EXERCISE DESCRIPTION:
Among the entries below, find the lines that hold the word "match" and report them.

╭─ DATASET

Lemma decode_payload_total ty payload :
  bytes_ok payload →
  match decode_payload ty payload with
  | Ok f => decoded_ok (len payload) f | Err e => e = frame_error ∨ e = settings_error | Panic => False
  end.
Proof.
  intros Hb. unfold decode_payload. pose proof (decode_id_total payload Hb) as Hid.
  assert (match decode_settings payload with
          | Ok s => settings_ok s ∧ len (settings_wire s) ≤ 48 | Err e => e = settings_error | Panic => False
          end) as Hset.
  { pose proof (settings_loop_total (length payload) payload default_settings Hb ltac:(lia) ltac:(done)) as Ht.
    unfold decode_settings. destruct (settings_loop _ _ _); [|done..]. auto using len_settings_wire_le. }
  assert (match decode_push_promise payload with
          | Ok f => decoded_ok (len payload) f | Err e => e = frame_error | Panic => False end) as Hpp.
  { unfold decode_push_promise. pose proof (varint_cases payload frame_error Hb) as H1.
    destruct (map_err _ _) as [[v n]|e|]; cbn [mbind res_bind fst snd]; [|done..].
    destruct H1 as (Hv & Hvn & Hn & rest & -> & Hb' & Hl). cbn. split; [done|].
    rewrite length_app, Nat2Z.inj_add, len_varint_wire. lia. }
  destruct ty as [|[[[]|[[]|[]|]|]|[[]|[[]|[]|]|]|]|]; try done; try (cbn; split; [done|lia]).
  all: try (destruct (decode_id payload); simpl in *; [destruct Hid; split; [done|lia]|by left|done]).
  all: try (destruct (decode_settings payload); simpl in *; [destruct Hset; split; [done|lia]|by right|done]).
  all: destruct (decode_push_promise payload); simpl in *; [done|by left|done].
Qed.

(** More input does not change the varints in front of a frame. *)
Lemma decode_varint_more buf more v n rest :
  bytes_ok buf → bytes_ok more → decode_varint buf = Ok (v, n) → slice_from buf n = Ok (E:=Error) rest →
  decode_varint (buf ++ more) = Ok (v, n) ∧ slice_from (buf ++ more) n = Ok (E:=Error) (rest ++ more).
Proof.
  intros Hb Hm Hd Hs. destruct (decode_varint_inv _ _ _ Hb Hd) as (_ & Hn & _).
  split; [by apply decode_varint_app; [apply Forall_app|]|].
  rewrite slice_from_eq in Hs by lia. injection Hs as <-.
  rewrite slice_from_eq by len_lia. by rewrite drop_app_le by lia.
Qed.

Lemma decode_varint_short buf e : bytes_ok buf → decode_varint buf = Err e → too_small e.
Proof.
  intros Hb Hd. destruct buf as [|b l]; [injection Hd as <-; by eexists|].
  rewrite decode_varint_eq in Hd by done. cbn zeta in Hd. case_decide; [|done]. injection Hd as <-. by eexists.
Qed.

Definition h3_outcome `{Platform} (buf more : list Z) : Prop :=
  match decode_h3_frame buf with
  | Ok (f, n) => 2 ≤ n ≤ len buf ∧ decoded_ok (len buf) f ∧ decode_h3_frame (buf ++ more) = Ok (f, n)
  | Err e => too_small e ∨ ((e = frame_error ∨ e = settings_error) ∧ decode_h3_frame (buf ++ more) = Err e)
  | Panic => overflow_checks = true ∧ usize_bits = 32
  end.

Lemma decode_h3_frame_cases `{Platform} buf more : bytes_ok buf → bytes_ok more → h3_outcome buf more.
Proof.
  intros Hb Hm. unfold h3_outcome, decode_h3_frame.
  destruct (decode_varint buf) as [[ty n1]|e|] eqn:H1; cbn [mbind res_bind fst snd];
    [|left; by apply (decode_varint_short buf)|by destruct (decode_varint_no_panic buf Hb)].
  destruct (decode_varint_inv _ _ _ Hb H1) as (Ht & Hn1 & Hn1' & _).
  destruct (decode_varint_more buf more ty n1 (drop (Z.to_nat n1) buf)) as [-> Hsl];
    [done|done|done|apply slice_from_eq; lia|].
  cbn [mbind res_bind fst snd]. rewrite Hsl. rewrite slice_from_eq by lia. cbn [mbind res_bind fst snd].
  set (rest := drop (Z.to_nat n1) buf). assert (bytes_ok rest) as Hbr by by apply Forall_drop.
  destruct (decode_varint rest) as [[ln n2]|e|] eqn:H2; cbn [mbind res_bind fst snd];
    [|left; by apply (decode_varint_short rest)|by destruct (decode_varint_no_panic rest Hbr)].
  destruct (decode_varint_inv _ _ _ Hbr H2) as (Hv & Hn2 & Hn2' & _).
  destruct (decode_varint_more rest more ln n2 (drop (Z.to_nat n2) rest)) as [-> _];
    [done|done|done|apply slice_from_eq; lia|].
  cbn [mbind res_bind fst snd].
  assert (len rest = len buf - n1) as Hlr by (subst rest; len_lia).
  rewrite !slice_from_eq by len_lia. cbn [mbind res_bind fst snd].
  rewrite drop_app_le by lia. set (body := drop (Z.to_nat (n1 + n2)) buf).
  assert (len body = len buf - n1 - n2) as Hlb by (subst body; len_lia).
  assert (bytes_ok body) as Hbb by by apply Forall_drop.
  pose proof (as_usize_range ln) as Hu.
  destruct (Z.ltb_spec (len body) (as_usize ln)).
  - unfold usize_add. destruct (decide _); [left; by eexists|].
    destruct overflow_checks; simpl; [|left; by eexists]. split; [done|].
    destruct usize_bits_ok as [|H64]; [done|]. exfalso. rewrite MAX_VARINT_eq in Hv.
    assert (as_usize ln = ln) by (apply as_usize_small; rewrite H64; split; lia). rewrite H64 in *. lia.
  - rewrite (proj2 (Z.ltb_ge (len (body ++ more)) _)) by len_lia.
    rewrite !slice_eq by len_lia. cbn [mbind res_bind]. rewrite !drop_0, take_app_le by lia.
    set (payload := take _ body). assert (bytes_ok payload) as Hbp by by apply Forall_take.
    pose proof (decode_payload_total ty payload Hbp) as Hp.
    destruct (decode_payload ty payload) as [f|e|]; cbn [mbind res_bind]; [|by right|done].
    split_and!; [lia|lia| |done]. assert (len payload ≤ len buf) by (subst payload; len_lia).
    destruct f; [destruct Hp as [? ?]; split; [done|lia]..|done].
Qed.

╰─

EXERCISE ANSWER:
  match decode_payload ty payload with
  assert (match decode_settings payload with
  assert (match decode_push_promise payload with
  match decode_h3_frame buf with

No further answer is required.